By ANNA JO BRATTON and NATE JENKINS | Associated Press Writers
11:06 PM EST, December 6, 2007

OMAHA, Neb. - The young man who killed eight people and committed suicide in a shooting rampage at a department store spent four years in a series of treatment centers, group homes and foster care after threatening to kill his stepmother in 2002.

Finally, in August 2006, social workers, the courts and his father all agreed: It was time for Robert Hawkins to be released -- nine months before he turned 19 and would have been required to leave anyway.

The group homes and treatment centers were for youths with substance abuse, mental or behavioral problems.

On Thursday, while some of those who knew Hawkins called the massacre Wednesday at a busy Omaha mall unexpected, not everyone was surprised.

"He should have gotten help, but I think he needed someone to help him and needed someone to be there when in the past he's said he wanted to kill himself," said Karissa Fox, who said she knew Hawkins through a friend. "Someone should have listened to him."

Todd Landry, state director of children and family services, said court records do not show precisely why Hawkins was released. But he said that if Hawkins should not have been set free, someone would have raised a red flag.

"It is my opinion, it was not a failure of the system to provide appropriate services," Landry said. "If that was an issue, any of the participants in the case would have brought that forward."

After reviewing surveillance tape, a suicide note and Hawkins' last conversations with those close to him, police said they don't know -- and may never know -- exactly why Hawkins went to the Von Maur store at Westroads Mall and shot more than a dozen people.

But he clearly planned ahead, walking through the store, exiting, then returning a few minutes later with a gun concealed in a balled-up sweat shirt he was carrying, authorities said.

Debora Maruca-Kovac, a woman who with her husband took Hawkins into their home because he had no other place to live, told the Omaha World-Herald that the night before the shooting, Hawkins and her sons showed her a semiautomatic rifle. She said she thought the gun looked too old to work.

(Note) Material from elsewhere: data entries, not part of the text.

(** X2. [process_header] never forgets what [sample_indices] held when it
    was called: the matches of the header are appended to it, the rewritten
    header does not depend on it, and when it is not empty a header without
    any requested sample is accepted instead of raising the no-match
    exception.  A missing FORMAT field is an error whatever it holds. *)
Theorem process_header_appends_to_earlier_indices (targets : gset string)
    (indices : list nat) (header_line : string) :
  (∀ found header',
     process_header targets [] header_line = Ok (found, header') →
     process_header targets indices header_line =
       Ok (indices ++ found, header')) ∧
  (indices ≠ [] →
   process_header targets [] header_line = Throw NoMatchingSamples →
   ∃ header', process_header targets indices header_line =
                Ok (indices, header')) ∧
  (process_header targets [] header_line = Throw FormatColumnNotFound →
   process_header targets indices header_line = Throw FormatColumnNotFound) ∧
  (∀ indices' header',
     process_header targets indices header_line = Ok (indices', header') →
     indices `prefix_of` indices').
Proof.
  rewrite (process_header_prior targets indices),
    (process_header_prior targets []).
  destruct (find_format (split_fields header_line) 0) as [format_idx|];
    [|by split_and!].
  cbv zeta.
  destruct (scan_samples targets _ _ [] []).1 as [|i found] eqn:E; simpl.
  - rewrite app_nil_r. split_and!; [done| |done|].
    + intros Hne _. destruct indices; [done|]. by eexists.
    + intros indices' header'. destruct indices; [done|].
      intros [= <- _]. done.
  - split_and!; [|done|done|].
    + intros ?? [= <- <-]. by destruct indices.
    + intros indices' header'.
      destruct (indices ++ i :: found) eqn:E'; [done|].
      intros [= <- _]. rewrite <- E'. by eexists.
Qed.

Lemma process_header_appends_to_earlier_indices_witness :
  process_header {[ "S2" ]} [10] vcf_header = Ok ([10; 10], vcf_header_S2) ∧
  (∃ header', process_header {[ "S9" ]} [10] vcf_header = Ok ([10], header')) ∧
  [10] `prefix_of` [10; 10].
Proof.
  split_and!.
  - apply (proj1 (process_header_appends_to_earlier_indices
                    {[ "S2" ]} [10] vcf_header) [10] vcf_header_S2).
    vm_compute. reflexivity.
  - apply (proj1 (proj2 (process_header_appends_to_earlier_indices
                           {[ "S9" ]} [10] vcf_header))).
    + discriminate.
    + vm_compute. reflexivity.
  - apply (proj2 (proj2 (proj2 (process_header_appends_to_earlier_indices
                                  {[ "S2" ]} [10] vcf_header)))
             [10; 10] vcf_header_S2).
    vm_compute. reflexivity.
Defined.

Section identity.
Context (targets : gset string).
Implicit Types (indices : list nat) (line : string).
Lemma Legacy_NextBatch_loop_Next_seq (values : list F)
    (p : Legacy.peakDetector F) (signals : list Signal) (i : nat) :
  (i + length values <= length signals)%nat →
  Legacy.NextBatch_loop Pow p signals i values
  = '(p', out) ← Legacy.Next_seq Pow p values;
    Some (p', take i signals ++ out ++ drop (i + length values) signals).
Proof.
  revert p signals i.
  induction values as [|v values IH]; intros p signals i Hlen.
  - cbn. by rewrite Nat.add_0_r, take_drop.
  - cbn in *. destruct (Legacy.Next Pow p v) as [[p1 s]|]; cbn; [|done].
    rewrite IH by (rewrite length_insert; lia).
    destruct (Legacy.Next_seq Pow p1 values) as [[p' out]|]; cbn; [|done].
    rewrite (take_S_r _ _ s) by (apply list_lookup_insert_eq; lia).
    rewrite take_insert_ge, drop_insert_lt by lia.
    rewrite <- app_assoc, Nat.add_succ_r. done.
Qed.

Lemma Legacy_NextBatch_Next_seq (p : Legacy.peakDetector F)
    (values : list F) :
  Legacy.NextBatch Pow p values = Legacy.Next_seq Pow p values.
Proof.
  unfold Legacy.NextBatch. rewrite Legacy_NextBatch_loop_Next_seq
    by (rewrite length_replicate; lia).
  destruct (Legacy.Next_seq Pow p values) as [[p' out]|] eqn:Hseq; cbn;
    [|done].
  apply Legacy_Next_seq_length in Hseq.
  rewrite drop_ge by (rewrite length_replicate; lia).
  by rewrite app_nil_r.
Qed.

End LegacyCalls.

(** X15. [Initialize] of the recomputing detector returns
    [ErrInvalidInitialValues] exactly when the seed is empty, leaving every
    field but [lag] as it was.  On a non-empty seed it does not reset the
    index: with the index inside the new window it succeeds, the window is
    the seed, and the slot at the index of the two statistics slices holds
    the results of [meanStdDev] on the seed; with the index at or beyond the
    new length it panics on the assignment. *)
Theorem Legacy_Initialize_outcomes {F : Type} {A : Arith F}
    (Pow : F → F → F) (p : Legacy.peakDetector F)
    (influence' threshold' : F) (seed : list F) :
  ((∃ p', Legacy.Initialize Pow p influence' threshold' seed
          = Some (p', Some ErrInvalidInitialValues)) ↔ seed = [])
  ∧ (seed = [] →
     Legacy.Initialize Pow p influence' threshold' seed
     = Some ({| Legacy.index := Legacy.index p;
                Legacy.influence := Legacy.influence p;
                Legacy.lag := 0%N;
                Legacy.cache := Legacy.cache p;
                Legacy.meanCache := Legacy.meanCache p;
                Legacy.stdDevCache := Legacy.stdDevCache p;
                Legacy.threshold := Legacy.threshold p |},
             Some ErrInvalidInitialValues))
  ∧ (seed ≠ [] → (Legacy.index p < uint_of_len seed)%N →
     ∃ p', Legacy.Initialize Pow p influence' threshold' seed
           = Some (p', None)
           ∧ Legacy.index p' = Legacy.index p
           ∧ Legacy.lag p' = uint_of_len seed
           ∧ Legacy.cache p' = seed
           ∧ length (Legacy.meanCache p') = length seed
           ∧ length (Legacy.stdDevCache p') = length seed
           ∧ Legacy.meanCache p' !! N.to_nat (Legacy.index p)
             = Some (meanStdDev Pow seed).1
           ∧ Legacy.stdDevCache p' !! N.to_nat (Legacy.index p)
             = Some (meanStdDev Pow seed).2
           ∧ Legacy.influence p' = influence'
           ∧ Legacy.threshold p' = threshold')
  ∧ (seed ≠ [] → (uint_of_len seed <= Legacy.index p)%N →
     Legacy.Initialize Pow p influence' threshold' seed = None).
Proof.
  assert (seed ≠ [] → (uint_of_len seed =? 0)%N = false) as Hnz.
  { intros Hseed. apply N.eqb_neq. unfold uint_of_len.
    destruct seed; [done|]. cbn. lia. }
  assert (seed ≠ [] → (Legacy.index p < uint_of_len seed)%N →
          ∃ p', Legacy.Initialize Pow p influence' threshold' seed
                = Some (p', None)
                ∧ Legacy.index p' = Legacy.index p
                ∧ Legacy.lag p' = uint_of_len seed
                ∧ Legacy.cache p' = seed
                ∧ length (Legacy.meanCache p') = length seed
                ∧ length (Legacy.stdDevCache p') = length seed
                ∧ Legacy.meanCache p' !! N.to_nat (Legacy.index p)
                  = Some (meanStdDev Pow seed).1
                ∧ Legacy.stdDevCache p' !! N.to_nat (Legacy.index p)
                  = Some (meanStdDev Pow seed).2
                ∧ Legacy.influence p' = influence'
                ∧ Legacy.threshold p' = threshold') as Hok.
  { intros Hseed Hidx. unfold Legacy.Initialize. rewrite (Hnz Hseed).
    destruct (meanStdDev Pow seed) as [mean sd].
    assert (N.to_nat (Legacy.index p)
            < length (replicate (N.to_nat (uint_of_len seed)) (@fzero F A)))%nat
      as Hlt by (rewrite length_replicate; lia).
    rewrite !Legacy_store_Some by done. cbn.
    eexists. split; [reflexivity|]. cbn.
    rewrite !length_insert, !length_replicate.
    rewrite !list_lookup_insert_eq by done.
    unfold uint_of_len. rewrite Nat2N.id. done. }
  assert (seed ≠ [] → (uint_of_len seed <= Legacy.index p)%N →
          Legacy.Initialize Pow p influence' threshold' seed = None) as Hko.
  { intros Hseed Hidx. unfold Legacy.Initialize. rewrite (Hnz Hseed).
    destruct (meanStdDev Pow seed) as [mean sd].
    rewrite !Legacy_store_None by (rewrite length_replicate; lia). done. }
  split; [split|split; [|split; [exact Hok|exact Hko]]].
  - intros [p' Hinit]. destruct seed as [|x seed]; [done|].
    destruct (N.lt_ge_cases (Legacy.index p) (uint_of_len (x :: seed)))
      as [Hlt|Hge].
    + destruct (Hok ltac:(done) Hlt) as (p1 & Hinit1 & _).
      rewrite Hinit in Hinit1. discriminate.
    + rewrite (Hko ltac:(done) Hge) in Hinit. discriminate.
  - intros ->. by eexists.
  - by intros ->.
Qed.

(** ** The recomputing detector and the current one *)

Section Rotation.
Context {A : Type}.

Police believe Hawkins was using that AK-47 when he stormed off a third-floor elevator at the store and started shooting.

Police said they have found no connections between the 19-year-old and the six employees and two shoppers he killed.

"The shooting victims were randomly selected," as was the location of the shooting, Omaha Police Chief Thomas Warren said.

Acquaintances said that Hawkins was a drug user and that he had a history of depression. In 2005 and 2006, according to court records, he underwent psychiatric evaluations, the reasons for which Landry would not disclose, citing privacy rules.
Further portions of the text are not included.